The solution, of course, is welcoming an annual influx of new blood to make up the difference. We have been renewed and invigorated for almost 400 years by arrivals yearning to breathe free. It should not be beyond our ingenuity to stop illegal immigrants from crossing our borders in droves, a process that can only increase as climate change provokes vast global migrations making a fix ever more urgent.
We also ought to be clever enough to admit some refugees fleeing for their lives, but to balance compassion for them with calculation in regard to all other applicants, favoring those with marketable skills or accomplishments that are likely to make the newcomers valuable additions to our country rather than burdens to it.
Trump has previously proposed an absurdly high bar, requiring immigrants to pass rigorous tests in English and to possess impossible credentials, such as Nobel Prize caliber work for scientific applicants. By such measures, Herr Drumpf, the president’s brothel-running, German-speaking ancestor would never have become a citizen.

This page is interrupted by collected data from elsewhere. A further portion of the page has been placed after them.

(** * dirtree.c: a directory tree built depth first and printed level by level

    A shallow embedding of [dirtree.c].  The C heap is split by struct type
    (one finite map per struct, in the style of Burstall and Bornat): the
    program never casts a pointer, so a [struct QNode *] can only ever alias
    another [struct QNode *].  Pointers are numbers, [NULL] is [0].  Every C
    function becomes a function in a small state-and-error monad whose
    outcomes are normal return, [exit], undefined behaviour, and running out
    of loop fuel.  What the program does not decide, whether [malloc] finds
    memory and what a new block holds, is read from an oracle, the
    [allocator]. *)

From stdpp Require Import gmap strings list fin_maps pretty sorting.
From Stdlib Require Import ZArith Lia Ascii.

Open Scope string_scope.
Open Scope Z_scope.
Open Scope list_scope.

(** ** Structs *)

Abbreviation NULL := 0%N.

Module LList.
Record t := mk { head : N; tail : N }.
End LList.

Module TreeNode.
Record t := mk { fileName : N; level : Z; nextSibling : N; children : N }.
End TreeNode.

Module Queue.
Record t := mk { lastIn : N; firstOut : N }.
End Queue.

Module QNode.
Record t := mk { dataSource : N; queuePrev : N }.
End QNode.

(** ** Machine state *)

Record state := State {
  tnodes : gmap N TreeNode.t;
  llists : gmap N LList.t;
  strs : gmap N string;
  queues : gmap N Queue.t;
  qnodes : gmap N QNode.t;
  stdout : string
}.

Definition empty_state : state := State ∅ ∅ ∅ ∅ ∅ "".

Inductive fault :=
| BadPointer      (* a NULL or dangling pointer is dereferenced *)
| BadFree         (* free of a block that is not allocated *)
| BufferOverrun   (* a write past the end of a char array *)
| BadStream       (* readdir on the NULL stream of a failed opendir *)
| ClosedStream.   (* a standard stream is used after its fclose *)

Inductive result (A : Type) :=
| Done (a : A) (s : state)
| Exit (code : Z) (s : state)
| Fault (f : fault) (s : state)
| OutOfFuel.
Arguments Done {A} a s.
Arguments Exit {A} code s.
Arguments Fault {A} f s.
Arguments OutOfFuel {A}.

Definition M (A : Type) : Type := state → result A.

#[global] Instance M_ret : MRet M := λ A a s, Done a s.
#[global] Instance M_bind : MBind M := λ A B f m s,
  match m s with
  | Done a s' => f a s'
  | Exit c s' => Exit c s'
  | Fault e s' => Fault e s'
  | OutOfFuel => OutOfFuel
  end.

Definition exit {A} (code : Z) : M A := λ s, Exit code s.
Definition undefined {A} (f : fault) : M A := λ s, Fault f s.
Definition out_of_fuel {A} : M A := λ _, OutOfFuel.

Definition printf (text : string) : M unit := λ s,
  Done () (State (tnodes s) (llists s) (strs s) (queues s) (qnodes s)
                 (stdout s +:+ text)).

(** ** Typed heap regions *)

Record region (A : Type) := Region {
  sel : state → gmap N A;
  upd : gmap N A → state → state
}.
Arguments sel {A} _ _.
Arguments upd {A} _ _ _.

Many illegal immigrants are here because they are welcomed by businesses who employ them illegally and profitably. Thus, law breaking Americans out to enrich themselves are the enablers of illegal immigration. Mandatory use of a system like E-Verify to police employment is necessary, as are punishments stiff enough to deter infractions.
Is it impossible for Congress to write a law with features such as these? No, though both Democrats and Republicans would have to yield a point here and there. Is Congress willing to compromise in such a fashion? That’s far less clear, since running on anti-immigrant sentiment favors one party and blasting those who do it the other
Finally, even if such a law could be crafted and passed, would Congress be willing to appropriate sufficient funds to secure the border, police it, verify employment only go to legal residents, to vet applicants and punish scofflaw capitalists? There’s the rub.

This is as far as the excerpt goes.